Update: August 10, 2021 — In a small victory for free expression online, Access Now welcomes the Thai Civil Court’s injunction suspending the enforcement of Regulation No. 29, issued on August 6, 2021. The court noted that “the Prime Minister had no authorization under the Emergency Decree to suspend the provision of internet services” as provided for under the regulation. It further highlighted
that the suspension could apply to future acts of information-sharing, which could result in “hindering communication and dissemination of information not having malicious intent.” In acknowledging the regulation’s non-compliance with Thailand’s human rights obligations, the court noted that the order would have resulted in “a superfluous and unnecessary deprivation of people’s right(s) and freedom.”
Following the court injunction, on August 9, Prime Minister Gen. Prayut Chan-o-cha signed an announcement revoking Regulation No. 29. This came into effect immediately and was published in the Royal Gazette as of August 10.
While Regulation No. 29’s quashing marks a positive step for freedom of expression online in Thailand, Access Now will continue to monitor developments in this respect — noting the government is engaged in other continuing efforts to narrow civic space online.
Update: August 6, 2021 —On August 2, the Human Rights Lawyers Alliance along with 12 media companies filed a petition with the Thai Civil Court against Prime Minister Gen. Prayut Chan-o-cha, calling for the revocation of Regulation No. 29. The court’s decision is due on August 6.

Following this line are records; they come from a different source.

(** Indexing all positions in order returns the sequence itself. *)
Lemma take_seq l1 l2 :
  Py.take (l1 ++ l2) (seq (length l1) (length l2)) = Ok l2.
Proof.
  revert l1. induction l2 as [|a l2 IH]; intros l1; cbn [length seq Py.take].
  - reflexivity.
  - rewrite nth_error_app2 by lia. rewrite Nat.sub_diag. cbn [nth_error].
    specialize (IH (l1 ++ [a])).
    rewrite <- app_assoc, length_app in IH. cbn [length app] in IH.
    rewrite Nat.add_1_r in IH. rewrite IH. reflexivity.
Qed.

Lemma take_all l : Py.take l (seq 0 (length l)) = Ok l.
Proof. exact (take_seq [] l). Qed.
End Seq.

(** Indexing twice is indexing once by the composed indices. *)
Lemma take_take {A : Type} (l : list A) sigma x perm x' :
  Py.take l sigma = Ok x -> Py.take x perm = Ok x' ->
  exists sigma', Py.take sigma perm = Ok sigma' /\ Py.take l sigma' = Ok x'.
Proof.
  intros Hs. revert x'. induction perm as [|i perm IH]; intros x' H.
  - injection H as <-. exists []. split; reflexivity.
  - apply take_cons_inv in H. destruct H as (a & r & Hi & H & ->).
    destruct (IH _ H) as (s' & Hs1 & Hs2).
    destruct (take_nth_error _ _ _ _ _ Hs Hi) as (j & Hj & Hl).
    exists (j :: s'). cbn [Py.take]. rewrite Hj, Hs1, Hl, Hs2. split; reflexivity.
Qed.

(** A permutation of the positions of a sequence indexes it without
    error, and the result is a permutation of the sequence. *)
Lemma take_permutation {A : Type} (l : list A) perm :
  Permutation perm (seq 0 (length l)) ->
  exists r, Py.take l perm = Ok r /\ Permutation r l.
Proof.
  intros HP.
  assert (Hgen : forall p q, Permutation p q ->
            forall rq, Py.take l q = Ok rq ->
            exists rp, Py.take l p = Ok rp /\ Permutation rp rq).
  { induction 1 as [|i p q _ IH|i j p|p q t _ IH1 _ IH2]; intros rq Hq.
    - injection Hq as <-. exists []. split; [reflexivity|constructor].
    - apply take_cons_inv in Hq. destruct Hq as (a & r & Hi & Hq & ->).
      destruct (IH _ Hq) as (rp & Hp & HPp).
      exists (a :: rp). cbn [Py.take]. rewrite Hi, Hp. split; [reflexivity|].
      now constructor.
    - apply take_cons_inv in Hq. destruct Hq as (a & r & Hi & Hq & ->).
      apply take_cons_inv in Hq. destruct Hq as (c & r' & Hj & Hq & ->).
      exists (c :: a :: r'). cbn [Py.take]. rewrite Hi, Hj, Hq.
      split; [reflexivity|constructor].
    - destruct (IH2 _ Hq) as (r2 & H2 & HP2).
      destruct (IH1 _ H2) as (r1 & H1 & HP1).
      exists r1. split; [exact H1|]. now transitivity r2. }
  apply (Hgen _ _ HP). apply take_all.
Qed.
End PyFacts.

Update: August 4, 2021 — Access Now is joining six organizations in the ASEAN Regional Coalition to call on the Thai government to #StopDigitalDictatorship and immediately repeal Regulation No. 29. Thailand must uphold its obligations under the International Covenant on Civil and Political Rights (ICCPR) and respect rights in line with the U.N. Guiding Principles on Business and Human Rights.
August 3, 2021: Today, Access Now and 16 organizations called on Thailand to immediately repeal Regulation No. 29, which came into force on July 29. This order, along with Regulation No. 27 of July 10, prohibits the release, distribution, or dissemination of online content for vague and over-broad reasons of “instigating fear” or “affecting the security of state or public order or good morals of the people.” These regulations contravene international legal principles of legality, necessity, and proportionality, in violation of Thailand’s human rights obligations.
“Regulation No. 29 is the latest of continuing attacks by the Thailand military regime on freedom of expression and access to information,” said Raman Jit Singh Chima, Senior International Counsel and Asia Pacific Director at Access Now. “Thailand’s leaders have once again abused both the rhetoric of supposed rule of law and exploited the pandemic to undermine human rights. Instead of protecting people, the government is merely expanding its control of speech online to the detriment of people’s rights.”
The Thai government has repeatedly used the COVID-19 pandemic as a guise to curtail freedom of expression and information online. Authorities have abused the Emergency Decree on Public Administration in Emergency Situation B.E. 2548 (2005) and related regulations, the Computer-related Crimes Act B.E. 2560 (2017), and Criminal Code provisions, criminalising lèse-majesté, insult, and defamation to target individuals for merely expressing themselves or sharing information online.
“Amidst student-led protests and public dissatisfaction with how the government has handled the pandemic, the current administration has doubled down on suppressing dissent rather than focusing its efforts on addressing people’s legitimate concerns,” said Dhevy Sivaprakasam, Asia Pacific Policy Counsel at Access Now. “The new regulation has no true legitimate aim — it must be repealed.”